This item has been updated since its original posting.

With nine days to go before $85 billion in automatic federal spending cuts begin, some Democrats are calling on Republican leaders to reconvene the House immediately and find a way to avert the spending reductions known as "sequester."

Both the House and Senate are on recess this week -- or what House leaders officially call a "District Work Period" -- because both chambers traditionally break during the week of the Presidents' Day holiday. The congressional schedule was set before lawmakers and the White House agreed on the March 1 sequester start date.

A view of the U.S. Capitol Building, March 25, 2012 in Washington, D.C. (Brendan Smialowski -- AFP/Getty Images)


Lacking control of the House, Democrats often call on Boehner and House Majority Leader Eric Cantor (R-Va.) (who sets the House calendar) to cancel a recess and stay in Washington to work on legislation designed to bolster the economy. Senate Republicans, also lacking control of their chamber, also have called on Senate Majority Leader Harry M. Reid (D-Nev.) to cancel Senate recesses.

So House Democrats tried again Wednesday, as Rep. Rob Andrews (D-N.J.) called sequester "an unnecessary self-inflicted wound on the United States economy."

"Congress should come back to Washington to fix the problem,” said Andrews, whose district is home to several government contracting firms.

Andrews wouldn't say where he was -- back home in New Jersey or at his desk in Washington -- but Rep. Matt Cartwright (D-Pa.) made clear he's on Capitol Hill waiting for a solution. The apparent lack of concern among his GOP colleagues means "It's like the airplane is going down, and we’re taking a break to watch the in-flight movie," he said.

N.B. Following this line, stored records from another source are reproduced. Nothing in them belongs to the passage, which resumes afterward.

Definition send_envelope_fd (envelope : P2pEnvelope) : exec Socket () :=
  bytes <- exec_const (λ _, serialize_p2p_envelope envelope) ;;
  send_all bytes.

Definition require_accepted_handshake (peer local : P2pHandshake) : res () :=
  (expected_sidechain_id ← resolved_p2p_sidechain_id local;
  match validate_p2p_handshake peer (hs_network local) expected_sidechain_id (hs_node_id local) with
  | Accept => mret ()
  | WrongNetwork => throw RuntimeError "P2P peer is on the wrong network"
  | WrongSidechain => throw RuntimeError "P2P peer is on the wrong sidechain"
  | SelfConnection => throw RuntimeError "P2P self-connection rejected"
  end)%stdpp.

(** What a connection does before it is used: the dialling side speaks first. *)
Definition accept_exchange (local : P2pHandshake) : exec Socket P2pHandshake :=
  peer_envelope <- receive_envelope_fd ;;
  peer_handshake <- exec_const (λ _, parse_p2p_handshake_envelope peer_envelope) ;;
  do exec_const (λ _, require_accepted_handshake peer_handshake local) ;;
  envelope <- exec_const (λ _, make_p2p_handshake_envelope local) ;;
  do send_envelope_fd envelope ;;
  exec_ret peer_handshake.

Definition connect_exchange (local : P2pHandshake) : exec Socket P2pHandshake :=
  envelope <- exec_const (λ _, make_p2p_handshake_envelope local) ;;
  do send_envelope_fd envelope ;;
  peer_envelope <- receive_envelope_fd ;;
  peer_handshake <- exec_const (λ _, parse_p2p_handshake_envelope peer_envelope) ;;
  do exec_const (λ _, require_accepted_handshake peer_handshake local) ;;
  exec_ret peer_handshake.

(** ** Descriptors *)

Record P2pEndpoint := mkEndpoint { ep_host : text; ep_port : Z }.
#[export] Instance P2pEndpoint_eq_dec : EqDecision P2pEndpoint.
Proof. solve_decision. Defined.

(** What an [accept] on the listening socket returns. *)
Inductive accept_event := AcceptConnection (fd : Z) (socket : Socket) | AcceptInterrupted | AcceptFailed (what : string).

(** The process's sockets, and what waits at its listening socket. *)
Record Net := mkNet { nt_sockets : gmap Z Socket; nt_accepts : list accept_event }.

Definition set_sockets (sockets : gmap Z Socket) (net : Net) : Net := mkNet sockets (nt_accepts net).

(** A call on a descriptor; a closed one is refused with [what]. *)
Definition on_fd {A} (fd : Z) (what : string) (m : exec Socket A) : exec Net A := λ net,
  match nt_sockets net !! fd with
  | None => (throw RuntimeError what, net)
  | Some socket => let '(r, socket) := m socket in (r, set_sockets (<[fd := socket]> (nt_sockets net)) net)
  end.

Definition shutdown_fd (fd : Z) (net : Net) : Net :=
  set_sockets (alter (λ s, mkSocket (so_in s) (so_plan s) (so_sent s) true) fd (nt_sockets net)) net.

Definition close_fd (fd : Z) (net : Net) : Net :=
  if 0 <=? fd then set_sockets (delete fd (nt_sockets net)) net else net.

Record P2pTcpConnection := mkConnection {
  cn_socket_fd : Z;
  cn_peer_handshake : P2pHandshake;
  cn_inbound : bool }.

Definition valid (c : P2pTcpConnection) : bool := 0 <=? cn_socket_fd c.

Definition send_envelope (c : P2pTcpConnection) (envelope : P2pEnvelope) : exec Net () :=
  if negb (valid c) then exec_throw RuntimeError "P2P connection is closed"
  else on_fd (cn_socket_fd c) "P2P send failed: Bad file descriptor" (send_envelope_fd envelope).

Definition receive_envelope (c : P2pTcpConnection) : exec Net P2pEnvelope :=
  if negb (valid c) then exec_throw RuntimeError "P2P connection is closed"
  else on_fd (cn_socket_fd c) "P2P receive failed: Bad file descriptor" receive_envelope_fd.

Definition shutdown (c : P2pTcpConnection) (net : Net) : Net :=
  if 0 <=? cn_socket_fd c then shutdown_fd (cn_socket_fd c) net else net.

Definition close (c : P2pTcpConnection) (net : Net) : P2pTcpConnection * Net :=
  (mkConnection (-1) (cn_peer_handshake c) (cn_inbound c), close_fd (cn_socket_fd c) net).

(** Run an exchange on a descriptor and close it on any exception. *)
Definition exchange (fd : Z) (m : exec Socket P2pHandshake) (inbound : bool) : exec Net P2pTcpConnection := λ net,
  match on_fd fd "P2P receive failed: Bad file descriptor" m net with
  | (Ok peer, net) => (Ok (mkConnection fd peer inbound), net)
  | (Throw e, net) => (Throw e, close_fd fd net)
  end.

(** ** Opening sockets *)

Inductive address_family := Inet | Inet6 | OtherFamily.

Class SocketApi := {
  addrinfo : Type;
  getaddrinfo : option text → text → string + list addrinfo;
  sys_socket : addrinfo → Net → option Z * Net;
  sys_bind : Z → addrinfo → Net → bool * Net;
  sys_listen : Z → Net → bool * Net;
  sys_connect : Z → addrinfo → Net → bool * Net;
  getsockname : Z → Net → option (address_family * Z);
  strerror : Net → string }.

Section Open.
Context `{!SocketApi}.

Definition port_string (port : Z) : text := dec_str port.

(** The first address that a socket can be opened on and prepared with. *)
Fixpoint first_socket (prepare : Z → addrinfo → Net → bool * Net) (addresses : list addrinfo) (net : Net)
    : option Z * Net :=
  match addresses with
  | [] => (None, net)
  | current :: rest =>
      match sys_socket current net with
      | (None, net) => first_socket prepare rest net
      | (Some fd, net) =>
          let '(ok, net) := prepare fd current net in
          if ok then (Some fd, net) else first_socket prepare rest (close_fd fd net)
      end
  end.

Definition bind_and_listen (fd : Z) (address : addrinfo) (net : Net) : bool * Net :=
  let '(bound, net) := sys_bind fd address net in
  if bound then sys_listen fd net else (false, net).

Definition open_listen_socket (endpoint : P2pEndpoint) : exec Net (Z * Z) := λ net,
  let host := if bool_decide (ep_host endpoint = []) then None else Some (ep_host endpoint) in
  match getaddrinfo host (port_string (ep_port endpoint)) with
  | inl gai => (throw RuntimeError ("P2P getaddrinfo(bind) failed: " +:+ gai), net)
  | inr addresses =>
      match first_socket bind_and_listen addresses net with
      | (None, net) => (throw RuntimeError ("P2P bind/listen failed: " +:+ strerror net), net)
      | (Some listen_fd, net) =>
          match getsockname listen_fd net with
          | None => (throw RuntimeError ("P2P getsockname failed: " +:+ strerror net), close_fd listen_fd net)
          | Some (Inet, port) | Some (Inet6, port) => (Ok (listen_fd, port), net)
          | Some (OtherFamily, _) =>
              (throw RuntimeError "P2P listener has unsupported address family", close_fd listen_fd net)
          end
      end
  end.

Definition open_connected_socket (endpoint : P2pEndpoint) : exec Net Z := λ net,
  if ep_port endpoint =? 0 then (throw RuntimeError "P2P connect port must be non-zero", net) else
  match getaddrinfo (Some (ep_host endpoint)) (port_string (ep_port endpoint)) with
  | inl gai => (throw RuntimeError ("P2P getaddrinfo(connect) failed: " +:+ gai), net)
  | inr addresses =>
      match first_socket sys_connect addresses net with
      | (None, net) => (throw RuntimeError ("P2P connect failed: " +:+ strerror net), net)
      | (Some fd, net) => (Ok fd, net)
      end
  end.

Cartwright's district includes a General Dynamics factory building parts for the U.S. military's Abrams tanks. During a recent visit to the factory, workers pressed him on why Congress isn't acting to avoid the cuts.

"The workers were stopping me -- members of the United Auto Workers -- were asking me, what’s going to happen with their jobs, and what are we doing about the sequester? And I was dumbfounded, because the House isn’t doing anything, we’re on vacation this week," he said.

Andrews, Cartwright and other House Democrats shared with reporters in a midday conference call some of the fears and adverse affects of the sequester they're hearing about back home.

Rep. Nita Lowey (D-N.Y.), the most senior Democrat on the House Appropriations Committee, said her suburban New York City district is home to several hospitals likely to see reductions in federal grants for medical research. Several hospital executives have approached her with concerns -- as have airplane travelers who use the three major New York-area airports.

"Air-traffic controllers will be laid off. This again will have devastating affects on the economy," she said. "Planes will be slowed down, fewer planes will be able to fly."

Both the National Institutes of Health and Federal Aviation Administration are expecting significant cuts if the sequester begins as scheduled. FAA officials and air-traffic controller union representatives have said furloughs or layoffs are likely.

Rep. Bobby Scott (D-Va.), whose Tidewater-area district is home to federal agencies, military installations and dozens of major military contractors, said a local economist told him that the economic setbacks from sequester would rival the recession in 2008 and 2009.

"Being on recess during this is absurd," Scott said, adding later: "We should be at work. It’s going to be hard. If you want to have a substitute for a $1.2 trillion sequester, you have to come up with some alternative that’s not as bad as the sequester. … You can’t decide this in a one or two-day session. We need to be at work, we need to be working on a solution."

For his part, Boehner reiterated Wednesday that he also remains opposed to the budget cuts. In response to the Defense Department's tentative plans to furlough 800,000 civilian employees once sequestration begins, Boehner noted that the House has twice before passed plans to avert the sequester.

"Despite dire warnings from his own Secretary of Defense for more than a year that the sequester would ‘hollow out’ our military, the president has yet to put forward a specific plan that can pass his Democratic-controlled Senate, and has exerted no pressure on the Democratic leadership of the Senate to actually pass legislation to replace the sequester he proposed," Boehner said in a statement. "As the commander-in-chief, President Obama is ultimately responsible for our military readiness, so it’s fair to ask: what is he doing to stop his sequester that would ‘hollow out’ our Armed Forces?”

House Democrats can do little officially to present or pass plans to avert the sequester, but the caucus's Steering and Policy Committee plans to meet Thursday afternoon to discuss the potential affects of the budget cuts.